A data-driven analysis of how the Gulf crisis cascades through EPC supply chains, project schedules, and cost baselines — with an 8-point action checklist for project teams exposed to the disruption.

The Numbers

17% of Qatar's LNG production capacity is offline. The Strait of Hormuz — through which 20% of global daily oil supply and 20-25% of global LNG trade passes — is effectively closed to commercial shipping. Brent crude has breached $100 per barrel. War risk insurance premiums have surged 5-10x. And if your EPC project depends on materials, equipment, or supply routes that touch the Gulf, your schedule and budget are already impacted — whether you've realized it or not.

This isn't a geopolitical opinion piece. This is a data-driven assessment of what the Gulf crisis means for your project, your supply chain, and your risk register. It draws from verified market data, industry standards, and the frameworks that should be guiding your response.

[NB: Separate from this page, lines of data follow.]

(** ** Reaping *)
Definition victims (now : Z) (p : Protocol) : list (bytes * sid) :=
  map_to_list (syncSessions p) ≫= λ a,
    pair a.1 <$> filter (λ s, SyncSession.stale now SyncSessionStaleAfter (deref s p) = true)
                   (snd <$> map_to_list a.2).
Definition survivors (now : Z) (p : Protocol) : gmap bytes (gmap Z sid) :=
  omap (λ m : gmap Z sid,
    let m := filter (λ a : Z * sid, SyncSession.stale now SyncSessionStaleAfter (deref a.2 p) = false) m in
    if bool_decide (m = ∅) then None else Some m) (syncSessions p).

(** [Finish] and its frame, when the peer still has a token. *)
Definition send_finish (addr : bytes) (s : sid) (status : bytes) : M unit :=
  tok ← peerToken addr;
  match tok with
  | None => skip
  | Some tok => e ← on_session s (SyncSession.Finish status); sendEnd tok e
  end.

Definition reap_one (v : bytes * sid) : M unit :=
  modify_session v.2 SyncSession.StopPump;; send_finish v.1 v.2 SyncStatusAborted.
Definition reapStaleSyncSessions (now : Z) : M unit :=
  vs ← gets (victims now);
  modify (λ p, set_sessions (survivors now p) p);;
  foldr (λ v k, reap_one v;; k) skip vs.

(** ** Ending *)
Definition endWithError (now : Z) (addr : bytes) (s : sid) (e : SyncSession.error) : M unit :=
  let limit := bool_decide (e = SyncSession.ErrSymbolBudgetExceeded) ||
               bool_decide (e = SyncSession.ErrSyncBytesBudgetExceeded) in
  (if limit then skip else charge now addr Misbehavior.ScoreUnexpectedMessage);;
  modify_session s SyncSession.StopPump;;
  send_finish addr s (if limit then SyncStatusLimitExceeded else SyncStatusAborted);;
  tx ← gets (λ p, SyncSession.txid (deref s p));
  releaseSyncSession addr tx.

(** ** sync_begin *)
Definition aborted_end (tx : Z) : SyncEnd := {|
  se_MsgType := 0; se_TxID := tx; se_Status := SyncStatusAborted; se_Decoded := 0; se_Sent := 0;
  se_BytesIn := 0; se_BytesOut := 0; se_AbortCode := 0
|}.

Definition onSyncBegin (now : Z) (addr : bytes) (payload : bytes) : M unit :=
  match DecodeSyncBegin payload with
  | Err _ => charge now addr Misbehavior.ScoreBadBencode
  | Ok m =>
    allowed ← allow now addr;
    if negb allowed then
      charge now addr Misbehavior.ScoreRateLimited;;
      tok ← peerToken addr;
      match tok with Some tok => sendEnd tok (aborted_end (sb_TxID m)) | None => skip end
    else
      src ← gets recordSource;
      let recs := match src with Some f => default [] (f (sb_Filter m)) | None => [] end in
      s ← alloc (SyncSession.NewSyncSession now (sb_TxID m) SyncSession.RoleResponder recs);
      r ← on_session s (SyncSession.ApplyBegin m);
      match r with
      | Err _ => skip
      | Ok _ =>
        registered ← registerSyncSessionIfUnderCap addr s MaxSyncSessionsPerPeer;
        if negb registered then
          tok ← peerToken addr;
          sendEnd (default zero_token tok) (aborted_end (sb_TxID m));;
          charge now addr Misbehavior.ScoreUnexpectedMessage
        else
          tok ← peerToken addr;
          match tok with
          | None => releaseSyncSession addr (sb_TxID m)
          | Some tok =>
            if len recs =? 0 then
              e ← on_session s (SyncSession.Finish SyncStatusConverged);
              sendEnd tok e;;
              releaseSyncSession addr (sb_TxID m)
            else modify (λ p, set_pumps (<[s := tok]> (pumps p)) p)
          end
      end
  end.

(** ** The pump

    One round of a running pump; [pumps] loses it when it returns. *)
Definition pump_exit (s : sid) : M unit := modify (λ p, set_pumps (delete s (pumps p)) p).

Definition runSyncPump (s : sid) : M unit :=
  running ← gets (λ p, pumps p !! s);
  match running with
  | None => skip
  | Some tok =>
    stop ← gets (λ p, closed p || SyncSession.pumpStopped (deref s p));
    if (stop : bool) then pump_exit s
    else
      r ← on_session s (SyncSession.ProduceSymbols MaxSymbolsPerMessage);
      match r with
      | Err _ => pump_exit s
      | Ok frame =>
        done_ ← gets (λ p, SyncSession.maxSymbols (deref s p) <=? SyncSession.symbolsOut (deref s p));
        match EncodeSyncSymbols {| ss_MsgType := ss_MsgType frame; ss_TxID := ss_TxID frame;
                ss_Index := ss_Index frame; ss_Symbols := ss_Symbols frame; ss_Done := done_ |} with
        | Err _ => pump_exit s
        | Ok wire => sendVia tok wire;; if (done_ : bool) then pump_exit s else skip
        end
      end
  end.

Part 1: What Happened — The Facts

On February 28, 2026, the US-Israel military operation against Iran triggered the most severe disruption to global energy infrastructure since the 1990 Gulf War.

Infrastructure Damage

Iranian retaliatory strikes hit energy infrastructure across the Gulf. The most impactful: attacks on Ras Laffan Industrial City in Qatar, the world's largest LNG production and export hub. Two of fourteen LNG production lines and one GTL facility were damaged, removing approximately 12.8 million tonnes per annum (MTPA) from a total capacity of 77 MTPA.[^1] QatarEnergy declared force majeure on LNG shipments.[^2] Repairs are estimated at 3-5 years.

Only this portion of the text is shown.